Все это быт, точнее, рудименты деревенского быта. Я никогда с ним так тесно не соприкасался. В доме этих стариков я впервые по-настоящему соприкоснулся если не с крестьянской жизнью — ее уже не было, — то с внутренним миром крестьянина, с миром крестьянских ценностей. Может быть, потому этот мир и смог сохраниться в этом доме, что хозяйка его имела некоторые заслуги по его разрушению и некоторую все-таки близость к властям предержащим. Я этого не исключаю, такие парадоксы соприродные сталинщине.

Прожил я в их избе не очень долго: сколько — теперь не сосчитаешь, максимум чуть больше года. А вынес очень много... Разумеется, вокруг жила деревня, и это тоже дополняло и оттеняло мои «домашние» впечатления. Но и они бросали свою проекцию на все остальное.

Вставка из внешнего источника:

Lemma bounds_of_snoc vs lower upper v :
  bounds_of vs lower upper -> Forall (fun v => f_is_nan v = false) (vs ++ [v]) ->
  let '(lower', upper') := if f_gtb v upper then (lower, v) else if f_ltb v lower then (v, upper) else (lower, upper) in
  bounds_of (vs ++ [v]) lower' upper'.
Proof.
  intros (Hlo & Hup & Hall) [Hnan Hv]%Forall_app. apply (proj1 (Forall_singleton _ _)) in Hv. rewrite Forall_forall in Hnan.
  pose proof (Hnan _ Hlo) as Nlo. pose proof (Hnan _ Hup) as Nup.
  assert (forall l u, f_leb l lower = true -> f_leb upper u = true -> f_leb l v = true -> f_leb v u = true ->
    Forall (fun x => f_leb l x = true /\ f_leb x u = true) (vs ++ [v])) as Hstep.
  { intros l u Hl Hu Hlv Hvu. apply Forall_app. split; [|by apply Forall_singleton].
    eapply Forall_impl; [exact Hall|]. intros x [Hx1 Hx2].
    split; [exact (f_leb_trans _ _ _ Hl Hx1)|exact (f_leb_trans _ _ _ Hx2 Hu)]. }
  rewrite Forall_forall in Hall. unfold f_gtb, bounds_of. fold (f_ltb upper v). destruct (f_ltb upper v) eqn:E1.
  - apply f_ltb_leb in E1. split; [set_solver|]. split; [set_solver|].
    apply Hstep; [by apply f_leb_refl|done| |by apply f_leb_refl]. eapply f_leb_trans; [|exact E1]. by apply Hall.
  - destruct (f_ltb v lower) eqn:E2.
    + apply f_ltb_leb in E2. split; [set_solver|]. split; [set_solver|].
      apply Hstep; [done|by apply f_leb_refl|by apply f_leb_refl|]. eapply f_leb_trans; [exact E2|]. by apply Hall.
    + split; [set_solver|]. split; [set_solver|].
      apply Hstep; [by apply f_leb_refl|by apply f_leb_refl|by apply f_ltb_false_leb|by apply f_ltb_false_leb].
Qed.

(** The limit in force. *)
Definition limit_of (limit : Z) : Z := if limit =? 0 then defaultPercentileLimit else limit.

(** What the statistics are of the values added. *)
Record stats_of (limit : Z) (vs : list float64) (rs : RunningStats) : Prop := {
  so_n : rs_n rs = Z.of_nat (length vs);
  so_limit : PercLimit rs = limit_of limit;
  so_sum : rs_sum rs = foldl f_add f_zero vs;
  so_bounds : bounds_of vs (rs_lower rs) (rs_upper rs);
  so_perc : forall x, x ∈ rs_perc rs -> x ∈ vs;
  so_len : Z.of_nat (length (rs_perc rs)) = Z.min (Z.of_nat (length vs)) (limit_of limit);
  so_all : Z.of_nat (length vs) <= limit_of limit -> rs_perc rs = vs;
  so_sorted : rs_sorted rs = false;
}.

(** The random numbers are below their bound. *)
Class RandLaws (W : Type) `{RandEnv W} :=
  rand_law : forall (n : Z) (w : W), 0 < n -> 0 <= (rand_Intn n w).1 < n.

Section Stats.
Context {W : Type} `{RandLaws W}.
Implicit Types w : W.

(** Where the values of a series go: nothing added yet, or the statistics of some. *)
Definition stats_or_zero (limit : Z) (vs : list float64) (rs : RunningStats) : Prop :=
  (vs = [] /\ rs = zeroStats limit) \/ (vs <> [] /\ stats_of limit vs rs).

Lemma limit_of_pos limit : 0 <= limit -> 0 < limit_of limit.
Proof. intros Hl. unfold limit_of, defaultPercentileLimit. zcases; lia. Qed.

Lemma AddValue_first limit v w :
  0 <= limit -> f_is_nan v = false -> exists rs, AddValue v (zeroStats limit) w = Some (rs, w) /\ stats_of limit [v] rs.
Proof.
  intros Hl Hv. pose proof (limit_of_pos limit Hl) as Hp. unfold AddValue, start_stats. cbn [rs_n zeroStats PercLimit].
  change (0 =? 0) with true. cbv iota zeta. change (if limit =? 0 then _ else _) with (limit_of limit).
  rewrite (proj2 (Z.ltb_ge (limit_of limit) 0)) by lia. binds. cbn [rs_upper rs_lower rs_perc PercLimit].
  assert (f_ltb v v = false) as Hvv by (apply f_ltb_rank; auto using rank_le_refl).
  unfold f_gtb. fold (f_ltb v v). rewrite Hvv. cbn [length Z.of_nat].
  rewrite (proj2 (Z.ltb_lt (Z.of_nat 0) (limit_of limit))) by lia. binds. eexists. split; [done|].
  constructor; cbn; try done; try lia.
  - split; [set_solver|]. split; [set_solver|]. apply Forall_singleton. split; by apply f_leb_refl.
Qed.

Lemma AddValue_next limit vs rs v w :
  0 <= limit -> vs <> [] -> stats_of limit vs rs -> Forall (fun v => f_is_nan v = false) (vs ++ [v]) ->
  Z.of_nat (length vs) < MaxInt64 ->
  exists rs' w', AddValue v rs w = Some (rs', w') /\ stats_of limit (vs ++ [v]) rs'.
Proof.
  intros Hl Hne [Hn Hlim Hsum Hb Hperc Hlen Hall _] Hnan Hmax. pose proof (limit_of_pos limit Hl) as Hp.
  unfold AddValue, start_stats. rewrite Hn.
  assert (0 < length vs)%nat as Hpos by (destruct vs; [done|simpl; lia]).
  rewrite (proj2 (Z.eqb_neq _ 0)) by lia. binds. cbn [rs_upper rs_lower rs_perc PercLimit rs_n rs_k rs_ex rs_ex2 rs_sum].
  pose proof (bounds_of_snoc vs _ _ v Hb Hnan) as Hb'.
  destruct (if f_gtb v _ then _ else _) as [lower upper]. rewrite Hlim.
  assert (foldl f_add f_zero (vs ++ [v]) = f_add (rs_sum rs) v) as Hs by (by rewrite foldl_app, <- Hsum).
  destruct (Z.ltb_spec (Z.of_nat (length (rs_perc rs))) (limit_of limit)) as [Hlt|Hge].
  - binds. eexists _, w. split; [done|]. constructor; cbn; rewrite ?length_app; cbn [length].
    + rewrite int64_small by (unfold MinInt64; lia). lia.
    + done.
    + done.
    + done.
    + intros x Hx. set_solver.
    + lia.
    + intros _. by rewrite Hall by lia.
    + done.
  - destruct (Nat.eqb_spec (length (rs_perc rs)) 0); [lia|].
    pose proof (rand_law (Z.of_nat (length (rs_perc rs))) w ltac:(lia)) as Hr.
    destruct (rand_Intn _ w) as [i w']. cbn in Hr. rewrite (proj2 (Z.leb_le 0 i)), (proj2 (Z.ltb_lt i _)) by lia.
    cbn [andb]. binds. eexists _, w'. split; [done|]. constructor; cbn; rewrite ?length_app, ?length_insert; cbn [length].
    + rewrite int64_small by (unfold MinInt64; lia). lia.
    + done.
    + done.
    + done.
    + intros x [j Hj]%list_elem_of_lookup. rewrite list_lookup_insert in Hj. case_decide as E; [set_solver|].
      apply elem_of_app. left. apply Hperc. by eapply list_elem_of_lookup_2.
    + lia.
    + lia.
    + done.
Qed.

(** Values added one after the other. *)
Fixpoint add_list (vs : list float64) (rs : RunningStats) w : option (RunningStats * W) :=
  match vs with
  | [] => Some (rs, w)
  | v :: vs' => '(rs, w) ← AddValue v rs w; add_list vs' rs w
  end.

Lemma add_values_list n v rs w : add_values n v rs w = add_list (replicate n v) rs w.
Proof.
  revert rs w. induction n as [|n IH]; intros rs w; [done|]. cbn [add_values replicate add_list].
  destruct (AddValue v rs w) as [[rs1 w1]|]; [|done]. binds. apply IH.
Qed.

Lemma add_list_stats limit us vs rs w :
  0 <= limit -> stats_or_zero limit vs rs -> Forall (fun v => f_is_nan v = false) (vs ++ us) ->
  Z.of_nat (length vs) + Z.of_nat (length us) <= MaxInt64 ->
  exists rs' w', add_list us rs w = Some (rs', w') /\ stats_or_zero limit (vs ++ us) rs'.
Proof.
  intros Hl. revert vs rs w. induction us as [|v us IH]; intros vs rs w Hs Hnan Hmax; cbn [add_list].
  { exists rs, w. split; [done|]. by rewrite app_nil_r. }
  rewrite (cons_middle v vs us), app_assoc in *.
  assert (Forall (fun v => f_is_nan v = false) (vs ++ [v])) as Hn1 by (by apply Forall_app in Hnan as [? _]).
  assert (exists rs' w', AddValue v rs w = Some (rs', w') /\ stats_of limit (vs ++ [v]) rs') as (rs1 & w1 & -> & Hs1).
  { destruct Hs as [[-> ->]|[Hne Hs]].
    - apply (proj1 (Forall_singleton _ _)) in Hn1. destruct (AddValue_first limit v w Hl Hn1) as (rs1 & E & Hs1). by exists rs1, w.
    - cbn [length] in Hmax. apply AddValue_next; [done|done|done|done|lia]. }
  binds. apply IH; [right; split; [by destruct vs|done]|done|]. rewrite length_app. cbn [length] in *. lia.
Qed.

Этого мира давно уже не существует, да и тогда он уже существовал только как пережиток. Нашло ли человечество более высокие ценности, чем те, которые были разрушены — у нас насильно и до конца, а в остальном цивилизованном мире — естественно и не до конца? И найдет ли? Хотелось бы, чтобы нашло. И чтобы эти найденные ценности в чем-то были и родственны исчезнувшим — ну хотя бы в здравости и органичности. Но тогда государство у нас делало все возможное, чтобы подорвать веру людей в здравый смысл и доверие к своей органичности. И, к сожалению, в этом преуспевало.

— Нынче кажный гражданин, — «политично» выбирая для гостей солидные слова, резюмировал однажды это положение дед в разговоре за рюмкой со случайными ночевщиками, — нынче кажный гражданин только и глядит, как другого объегорить.

Деревня по таким законам раньше не жила и к таким сентенциям не располагала.